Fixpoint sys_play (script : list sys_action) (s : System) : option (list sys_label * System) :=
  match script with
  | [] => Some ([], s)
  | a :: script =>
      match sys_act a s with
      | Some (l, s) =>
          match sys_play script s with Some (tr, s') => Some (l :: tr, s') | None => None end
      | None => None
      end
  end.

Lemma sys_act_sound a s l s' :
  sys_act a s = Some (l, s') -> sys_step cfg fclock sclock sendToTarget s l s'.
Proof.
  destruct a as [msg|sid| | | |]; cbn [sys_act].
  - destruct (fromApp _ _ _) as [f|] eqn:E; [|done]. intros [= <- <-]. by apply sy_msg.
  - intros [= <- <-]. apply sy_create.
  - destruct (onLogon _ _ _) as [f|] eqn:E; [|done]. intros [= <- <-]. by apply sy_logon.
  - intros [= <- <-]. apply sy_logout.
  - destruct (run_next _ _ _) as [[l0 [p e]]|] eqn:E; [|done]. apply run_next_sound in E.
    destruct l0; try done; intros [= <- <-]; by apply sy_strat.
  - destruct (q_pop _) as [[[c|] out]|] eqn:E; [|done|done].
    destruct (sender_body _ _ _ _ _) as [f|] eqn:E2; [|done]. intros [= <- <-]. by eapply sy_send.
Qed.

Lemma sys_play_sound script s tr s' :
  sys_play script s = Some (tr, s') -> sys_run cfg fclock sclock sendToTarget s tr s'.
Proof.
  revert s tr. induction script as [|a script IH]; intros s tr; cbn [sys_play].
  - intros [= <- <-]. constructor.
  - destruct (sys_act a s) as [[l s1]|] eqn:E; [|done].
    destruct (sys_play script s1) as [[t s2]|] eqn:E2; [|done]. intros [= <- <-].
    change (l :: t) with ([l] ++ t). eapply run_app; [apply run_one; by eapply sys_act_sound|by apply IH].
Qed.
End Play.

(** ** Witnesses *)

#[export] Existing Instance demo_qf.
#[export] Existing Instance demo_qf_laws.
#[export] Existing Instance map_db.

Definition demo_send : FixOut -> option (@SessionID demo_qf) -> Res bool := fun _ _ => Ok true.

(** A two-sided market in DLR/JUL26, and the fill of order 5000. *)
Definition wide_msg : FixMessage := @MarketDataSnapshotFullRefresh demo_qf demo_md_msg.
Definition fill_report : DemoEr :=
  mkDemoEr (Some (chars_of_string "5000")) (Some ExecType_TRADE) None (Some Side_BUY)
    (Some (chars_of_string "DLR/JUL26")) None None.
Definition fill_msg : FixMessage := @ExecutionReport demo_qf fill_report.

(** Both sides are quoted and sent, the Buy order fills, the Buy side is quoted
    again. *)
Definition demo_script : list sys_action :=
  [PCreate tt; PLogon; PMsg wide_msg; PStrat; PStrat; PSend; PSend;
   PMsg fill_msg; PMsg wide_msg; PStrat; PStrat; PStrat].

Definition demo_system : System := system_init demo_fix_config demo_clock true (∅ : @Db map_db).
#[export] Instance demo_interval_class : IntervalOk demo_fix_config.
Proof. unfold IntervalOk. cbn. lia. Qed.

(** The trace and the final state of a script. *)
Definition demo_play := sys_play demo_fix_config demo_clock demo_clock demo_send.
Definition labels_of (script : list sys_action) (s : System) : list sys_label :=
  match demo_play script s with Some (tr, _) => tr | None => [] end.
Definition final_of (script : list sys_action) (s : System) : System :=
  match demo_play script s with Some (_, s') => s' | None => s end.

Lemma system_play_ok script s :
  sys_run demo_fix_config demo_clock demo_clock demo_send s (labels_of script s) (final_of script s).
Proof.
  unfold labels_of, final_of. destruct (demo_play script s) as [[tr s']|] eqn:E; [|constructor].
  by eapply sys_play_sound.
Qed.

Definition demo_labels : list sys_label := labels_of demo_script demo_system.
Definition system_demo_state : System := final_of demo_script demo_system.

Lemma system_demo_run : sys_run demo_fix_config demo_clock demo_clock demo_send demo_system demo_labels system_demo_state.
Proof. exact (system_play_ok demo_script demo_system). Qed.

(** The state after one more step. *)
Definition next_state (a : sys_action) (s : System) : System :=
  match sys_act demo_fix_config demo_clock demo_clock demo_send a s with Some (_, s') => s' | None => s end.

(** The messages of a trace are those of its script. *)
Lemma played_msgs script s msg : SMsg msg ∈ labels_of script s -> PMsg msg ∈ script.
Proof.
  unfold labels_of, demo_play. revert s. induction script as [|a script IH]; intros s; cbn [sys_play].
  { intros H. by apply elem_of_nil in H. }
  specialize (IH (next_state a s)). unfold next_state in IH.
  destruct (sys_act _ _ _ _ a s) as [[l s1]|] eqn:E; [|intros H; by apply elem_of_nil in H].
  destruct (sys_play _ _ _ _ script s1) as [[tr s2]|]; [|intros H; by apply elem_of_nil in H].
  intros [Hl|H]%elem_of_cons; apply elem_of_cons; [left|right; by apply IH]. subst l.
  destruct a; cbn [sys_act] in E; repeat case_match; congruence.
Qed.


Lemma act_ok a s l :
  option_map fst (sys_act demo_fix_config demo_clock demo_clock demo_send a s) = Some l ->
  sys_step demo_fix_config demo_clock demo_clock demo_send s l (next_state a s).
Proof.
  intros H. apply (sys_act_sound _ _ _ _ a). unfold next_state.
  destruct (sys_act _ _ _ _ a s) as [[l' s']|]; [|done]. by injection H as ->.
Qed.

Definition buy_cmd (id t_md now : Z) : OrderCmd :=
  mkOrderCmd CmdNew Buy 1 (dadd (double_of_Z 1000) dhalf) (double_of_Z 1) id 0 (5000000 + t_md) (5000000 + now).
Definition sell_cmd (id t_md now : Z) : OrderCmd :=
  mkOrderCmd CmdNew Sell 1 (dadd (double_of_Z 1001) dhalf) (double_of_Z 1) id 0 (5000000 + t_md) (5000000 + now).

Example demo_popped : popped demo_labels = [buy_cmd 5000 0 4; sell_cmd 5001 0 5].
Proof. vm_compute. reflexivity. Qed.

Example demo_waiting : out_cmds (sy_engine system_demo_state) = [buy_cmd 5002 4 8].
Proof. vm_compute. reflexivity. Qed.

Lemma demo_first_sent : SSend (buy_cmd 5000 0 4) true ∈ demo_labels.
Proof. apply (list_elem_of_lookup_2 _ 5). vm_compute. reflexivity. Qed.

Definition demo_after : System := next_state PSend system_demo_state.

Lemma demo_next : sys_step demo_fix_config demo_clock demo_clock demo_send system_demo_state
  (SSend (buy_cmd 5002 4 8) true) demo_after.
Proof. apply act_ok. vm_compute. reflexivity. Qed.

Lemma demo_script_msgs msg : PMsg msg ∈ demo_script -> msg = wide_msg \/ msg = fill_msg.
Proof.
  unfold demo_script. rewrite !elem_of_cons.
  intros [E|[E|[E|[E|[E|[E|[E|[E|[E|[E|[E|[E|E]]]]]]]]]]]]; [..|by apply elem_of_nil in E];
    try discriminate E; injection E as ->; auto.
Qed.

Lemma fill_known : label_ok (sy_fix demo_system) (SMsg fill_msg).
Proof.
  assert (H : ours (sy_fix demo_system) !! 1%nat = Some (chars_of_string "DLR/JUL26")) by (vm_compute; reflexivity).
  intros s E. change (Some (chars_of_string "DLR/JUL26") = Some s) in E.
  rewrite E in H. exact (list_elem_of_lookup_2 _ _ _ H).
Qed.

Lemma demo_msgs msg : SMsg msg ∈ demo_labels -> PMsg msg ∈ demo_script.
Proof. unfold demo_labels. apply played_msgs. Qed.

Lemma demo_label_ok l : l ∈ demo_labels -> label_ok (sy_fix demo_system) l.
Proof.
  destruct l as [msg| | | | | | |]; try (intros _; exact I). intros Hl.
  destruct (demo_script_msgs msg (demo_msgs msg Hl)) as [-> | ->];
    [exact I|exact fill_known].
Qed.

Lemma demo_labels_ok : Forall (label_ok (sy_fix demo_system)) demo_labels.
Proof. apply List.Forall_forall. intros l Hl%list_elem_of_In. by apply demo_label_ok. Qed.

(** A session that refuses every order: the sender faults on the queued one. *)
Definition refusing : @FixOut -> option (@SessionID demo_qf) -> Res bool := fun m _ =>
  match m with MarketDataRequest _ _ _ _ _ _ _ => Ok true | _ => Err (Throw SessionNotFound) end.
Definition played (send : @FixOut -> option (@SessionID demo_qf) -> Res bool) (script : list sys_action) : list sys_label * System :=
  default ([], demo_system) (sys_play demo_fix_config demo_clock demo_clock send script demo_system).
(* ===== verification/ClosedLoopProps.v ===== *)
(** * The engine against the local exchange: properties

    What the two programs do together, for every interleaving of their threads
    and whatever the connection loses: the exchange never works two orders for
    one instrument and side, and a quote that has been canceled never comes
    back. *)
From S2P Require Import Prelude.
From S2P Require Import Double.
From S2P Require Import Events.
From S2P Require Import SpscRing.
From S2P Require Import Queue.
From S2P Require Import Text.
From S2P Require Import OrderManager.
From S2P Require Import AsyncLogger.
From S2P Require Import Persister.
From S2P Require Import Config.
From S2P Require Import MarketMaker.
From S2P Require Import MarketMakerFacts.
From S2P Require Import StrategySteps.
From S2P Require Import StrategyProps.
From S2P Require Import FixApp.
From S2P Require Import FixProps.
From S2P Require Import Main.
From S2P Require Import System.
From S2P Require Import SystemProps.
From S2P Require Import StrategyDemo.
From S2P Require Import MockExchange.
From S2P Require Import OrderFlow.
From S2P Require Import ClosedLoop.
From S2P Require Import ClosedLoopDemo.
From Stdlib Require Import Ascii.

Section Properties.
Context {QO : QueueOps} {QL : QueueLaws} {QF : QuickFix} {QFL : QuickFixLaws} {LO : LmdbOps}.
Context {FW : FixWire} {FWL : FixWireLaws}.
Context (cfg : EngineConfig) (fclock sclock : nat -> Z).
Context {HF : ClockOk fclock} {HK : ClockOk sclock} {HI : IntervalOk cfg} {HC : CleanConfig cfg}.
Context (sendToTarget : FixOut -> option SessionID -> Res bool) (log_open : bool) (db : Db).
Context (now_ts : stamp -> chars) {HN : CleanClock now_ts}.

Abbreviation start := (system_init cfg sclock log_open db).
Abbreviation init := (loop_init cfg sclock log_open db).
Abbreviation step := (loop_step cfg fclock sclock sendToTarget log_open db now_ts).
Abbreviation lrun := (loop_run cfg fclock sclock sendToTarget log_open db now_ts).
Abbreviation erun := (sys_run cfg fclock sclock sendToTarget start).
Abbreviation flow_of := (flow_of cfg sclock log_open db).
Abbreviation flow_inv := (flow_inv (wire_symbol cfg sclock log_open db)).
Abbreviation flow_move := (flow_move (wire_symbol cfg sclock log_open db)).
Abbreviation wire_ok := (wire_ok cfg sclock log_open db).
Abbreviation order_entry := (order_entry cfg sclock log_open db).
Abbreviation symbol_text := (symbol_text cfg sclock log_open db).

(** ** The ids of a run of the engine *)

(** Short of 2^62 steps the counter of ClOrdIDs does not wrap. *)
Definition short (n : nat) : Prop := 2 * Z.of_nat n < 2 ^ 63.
==
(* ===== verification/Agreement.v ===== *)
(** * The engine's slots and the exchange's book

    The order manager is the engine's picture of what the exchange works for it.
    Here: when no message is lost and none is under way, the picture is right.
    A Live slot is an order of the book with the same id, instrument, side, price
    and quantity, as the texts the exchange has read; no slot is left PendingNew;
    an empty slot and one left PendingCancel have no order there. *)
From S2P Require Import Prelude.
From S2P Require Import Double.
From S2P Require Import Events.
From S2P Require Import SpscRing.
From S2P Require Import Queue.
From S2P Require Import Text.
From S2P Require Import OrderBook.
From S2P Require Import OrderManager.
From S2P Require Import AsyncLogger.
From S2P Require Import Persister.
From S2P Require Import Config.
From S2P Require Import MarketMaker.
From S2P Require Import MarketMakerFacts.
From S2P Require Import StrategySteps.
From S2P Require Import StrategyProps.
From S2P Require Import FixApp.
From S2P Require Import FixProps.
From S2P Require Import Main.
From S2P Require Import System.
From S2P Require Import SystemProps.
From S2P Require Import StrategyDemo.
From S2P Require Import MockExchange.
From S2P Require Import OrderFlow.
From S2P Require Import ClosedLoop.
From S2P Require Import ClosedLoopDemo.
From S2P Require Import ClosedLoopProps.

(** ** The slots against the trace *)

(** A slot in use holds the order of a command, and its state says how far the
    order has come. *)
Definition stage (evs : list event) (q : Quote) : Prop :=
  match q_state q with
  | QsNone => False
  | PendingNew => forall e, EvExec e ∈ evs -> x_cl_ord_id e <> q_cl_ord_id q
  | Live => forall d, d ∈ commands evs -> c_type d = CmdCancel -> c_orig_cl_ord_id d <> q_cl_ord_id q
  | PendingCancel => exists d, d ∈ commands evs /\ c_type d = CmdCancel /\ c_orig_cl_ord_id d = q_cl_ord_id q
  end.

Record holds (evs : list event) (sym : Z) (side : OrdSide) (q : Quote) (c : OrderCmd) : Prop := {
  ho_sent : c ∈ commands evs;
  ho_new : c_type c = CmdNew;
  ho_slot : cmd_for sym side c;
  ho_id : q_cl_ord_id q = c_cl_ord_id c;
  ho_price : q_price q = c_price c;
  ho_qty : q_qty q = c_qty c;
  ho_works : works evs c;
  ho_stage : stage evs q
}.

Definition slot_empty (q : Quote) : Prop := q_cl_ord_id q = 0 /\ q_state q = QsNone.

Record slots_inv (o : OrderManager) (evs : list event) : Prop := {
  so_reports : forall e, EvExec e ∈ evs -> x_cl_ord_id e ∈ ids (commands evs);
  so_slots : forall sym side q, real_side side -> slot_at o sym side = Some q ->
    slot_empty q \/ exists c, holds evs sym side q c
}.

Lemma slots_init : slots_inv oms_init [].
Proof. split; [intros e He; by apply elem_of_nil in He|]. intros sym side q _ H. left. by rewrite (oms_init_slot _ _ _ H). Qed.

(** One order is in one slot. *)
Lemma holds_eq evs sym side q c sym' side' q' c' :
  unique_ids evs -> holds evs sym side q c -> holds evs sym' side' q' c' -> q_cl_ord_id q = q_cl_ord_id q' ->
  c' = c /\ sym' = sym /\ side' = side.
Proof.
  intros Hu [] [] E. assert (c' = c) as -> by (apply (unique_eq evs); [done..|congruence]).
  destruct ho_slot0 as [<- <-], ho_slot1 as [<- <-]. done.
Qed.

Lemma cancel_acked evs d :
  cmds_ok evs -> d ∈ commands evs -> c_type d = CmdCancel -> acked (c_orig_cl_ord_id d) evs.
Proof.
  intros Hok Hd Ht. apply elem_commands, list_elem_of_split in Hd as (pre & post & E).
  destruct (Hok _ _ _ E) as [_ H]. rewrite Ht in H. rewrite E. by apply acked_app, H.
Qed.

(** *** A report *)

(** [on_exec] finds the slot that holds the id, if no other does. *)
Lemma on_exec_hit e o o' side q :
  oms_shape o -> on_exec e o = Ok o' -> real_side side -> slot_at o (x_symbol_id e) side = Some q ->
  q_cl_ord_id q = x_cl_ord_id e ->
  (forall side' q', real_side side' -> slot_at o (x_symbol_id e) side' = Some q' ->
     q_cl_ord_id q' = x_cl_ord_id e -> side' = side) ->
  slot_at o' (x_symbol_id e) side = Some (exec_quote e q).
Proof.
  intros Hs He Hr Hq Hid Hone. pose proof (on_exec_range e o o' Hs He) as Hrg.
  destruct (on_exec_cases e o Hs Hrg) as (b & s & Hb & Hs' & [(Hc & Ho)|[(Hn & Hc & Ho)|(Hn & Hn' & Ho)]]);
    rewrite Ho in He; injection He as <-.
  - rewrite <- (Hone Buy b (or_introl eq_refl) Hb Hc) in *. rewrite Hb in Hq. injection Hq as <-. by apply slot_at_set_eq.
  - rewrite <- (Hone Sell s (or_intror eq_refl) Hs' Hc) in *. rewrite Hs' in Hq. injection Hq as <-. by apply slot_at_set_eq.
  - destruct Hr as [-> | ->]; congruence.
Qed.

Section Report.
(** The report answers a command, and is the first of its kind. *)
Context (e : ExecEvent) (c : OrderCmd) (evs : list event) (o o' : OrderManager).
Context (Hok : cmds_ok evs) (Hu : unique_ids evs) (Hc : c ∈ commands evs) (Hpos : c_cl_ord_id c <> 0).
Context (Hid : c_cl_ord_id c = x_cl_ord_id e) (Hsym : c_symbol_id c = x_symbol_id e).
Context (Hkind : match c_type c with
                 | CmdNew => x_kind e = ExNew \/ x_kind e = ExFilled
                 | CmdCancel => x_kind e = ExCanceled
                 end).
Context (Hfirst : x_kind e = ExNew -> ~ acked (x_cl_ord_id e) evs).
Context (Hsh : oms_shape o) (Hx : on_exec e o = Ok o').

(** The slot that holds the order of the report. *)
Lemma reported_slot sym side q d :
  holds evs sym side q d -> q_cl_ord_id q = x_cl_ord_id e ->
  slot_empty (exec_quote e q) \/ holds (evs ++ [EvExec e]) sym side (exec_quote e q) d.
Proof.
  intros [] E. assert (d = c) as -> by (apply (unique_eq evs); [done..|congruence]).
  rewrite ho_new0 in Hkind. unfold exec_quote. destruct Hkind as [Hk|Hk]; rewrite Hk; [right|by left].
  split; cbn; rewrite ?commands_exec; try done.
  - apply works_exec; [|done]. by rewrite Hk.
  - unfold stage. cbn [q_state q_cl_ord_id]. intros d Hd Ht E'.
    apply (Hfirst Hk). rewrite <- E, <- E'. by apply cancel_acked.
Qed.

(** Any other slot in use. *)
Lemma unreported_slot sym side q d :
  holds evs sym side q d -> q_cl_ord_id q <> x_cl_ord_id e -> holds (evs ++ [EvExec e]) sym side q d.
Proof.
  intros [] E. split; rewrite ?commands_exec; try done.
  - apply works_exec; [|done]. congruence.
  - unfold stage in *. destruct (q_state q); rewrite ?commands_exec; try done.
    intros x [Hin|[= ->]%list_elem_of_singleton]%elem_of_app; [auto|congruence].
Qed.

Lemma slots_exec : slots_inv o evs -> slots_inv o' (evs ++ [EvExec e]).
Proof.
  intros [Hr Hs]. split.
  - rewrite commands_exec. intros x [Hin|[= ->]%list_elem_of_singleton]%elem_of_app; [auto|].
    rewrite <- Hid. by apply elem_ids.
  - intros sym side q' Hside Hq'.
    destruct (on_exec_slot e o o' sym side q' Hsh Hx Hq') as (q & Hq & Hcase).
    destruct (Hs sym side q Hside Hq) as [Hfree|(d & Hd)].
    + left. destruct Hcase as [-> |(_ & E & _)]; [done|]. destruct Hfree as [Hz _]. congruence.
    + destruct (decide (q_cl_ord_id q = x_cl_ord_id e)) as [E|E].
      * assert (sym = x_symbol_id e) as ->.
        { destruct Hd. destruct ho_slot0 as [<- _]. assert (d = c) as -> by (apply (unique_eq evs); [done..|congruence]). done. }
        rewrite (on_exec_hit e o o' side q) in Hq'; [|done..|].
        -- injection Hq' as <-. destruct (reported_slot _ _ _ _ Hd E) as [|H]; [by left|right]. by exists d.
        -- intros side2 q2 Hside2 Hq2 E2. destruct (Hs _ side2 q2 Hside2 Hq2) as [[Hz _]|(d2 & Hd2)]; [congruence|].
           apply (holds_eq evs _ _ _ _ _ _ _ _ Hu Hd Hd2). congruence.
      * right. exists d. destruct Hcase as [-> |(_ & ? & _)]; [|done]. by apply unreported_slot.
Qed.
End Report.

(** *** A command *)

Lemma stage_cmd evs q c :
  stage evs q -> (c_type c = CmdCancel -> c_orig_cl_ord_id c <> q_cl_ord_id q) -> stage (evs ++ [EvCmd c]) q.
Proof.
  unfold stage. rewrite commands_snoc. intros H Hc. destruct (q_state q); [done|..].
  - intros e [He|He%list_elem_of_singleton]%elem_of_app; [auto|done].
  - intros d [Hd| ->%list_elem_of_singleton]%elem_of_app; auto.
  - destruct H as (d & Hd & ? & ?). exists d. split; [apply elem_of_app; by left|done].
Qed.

- **Task to carry out**
All lines in the listing above from the line containing "Fixpoint sys_play (script" to the line containing "destruct (sys_play script", inclusive, should be retyped exactly; no other lines should appear.

- **Reply**
Fixpoint sys_play (script : list sys_action) (s : System) : option (list sys_label * System) :=
  match script with
  | [] => Some ([], s)
  | a :: script =>
      match sys_act a s with
      | Some (l, s) =>
          match sys_play script s with Some (tr, s') => Some (l :: tr, s') | None => None end
      | None => None
      end
  end.

Lemma sys_act_sound a s l s' :
  sys_act a s = Some (l, s') -> sys_step cfg fclock sclock sendToTarget s l s'.
Proof.
  destruct a as [msg|sid| | | |]; cbn [sys_act].
  - destruct (fromApp _ _ _) as [f|] eqn:E; [|done]. intros [= <- <-]. by apply sy_msg.
  - intros [= <- <-]. apply sy_create.
  - destruct (onLogon _ _ _) as [f|] eqn:E; [|done]. intros [= <- <-]. by apply sy_logon.
  - intros [= <- <-]. apply sy_logout.
  - destruct (run_next _ _ _) as [[l0 [p e]]|] eqn:E; [|done]. apply run_next_sound in E.
    destruct l0; try done; intros [= <- <-]; by apply sy_strat.
  - destruct (q_pop _) as [[[c|] out]|] eqn:E; [|done|done].
    destruct (sender_body _ _ _ _ _) as [f|] eqn:E2; [|done]. intros [= <- <-]. by eapply sy_send.
Qed.

Lemma sys_play_sound script s tr s' :
  sys_play script s = Some (tr, s') -> sys_run cfg fclock sclock sendToTarget s tr s'.
Proof.
  revert s tr. induction script as [|a script IH]; intros s tr; cbn [sys_play].
  - intros [= <- <-]. constructor.
  - destruct (sys_act a s) as [[l s1]|] eqn:E; [|done].
    destruct (sys_play script s1) as [[t s2]|] eqn:E2; [|done]. intros [= <- <-].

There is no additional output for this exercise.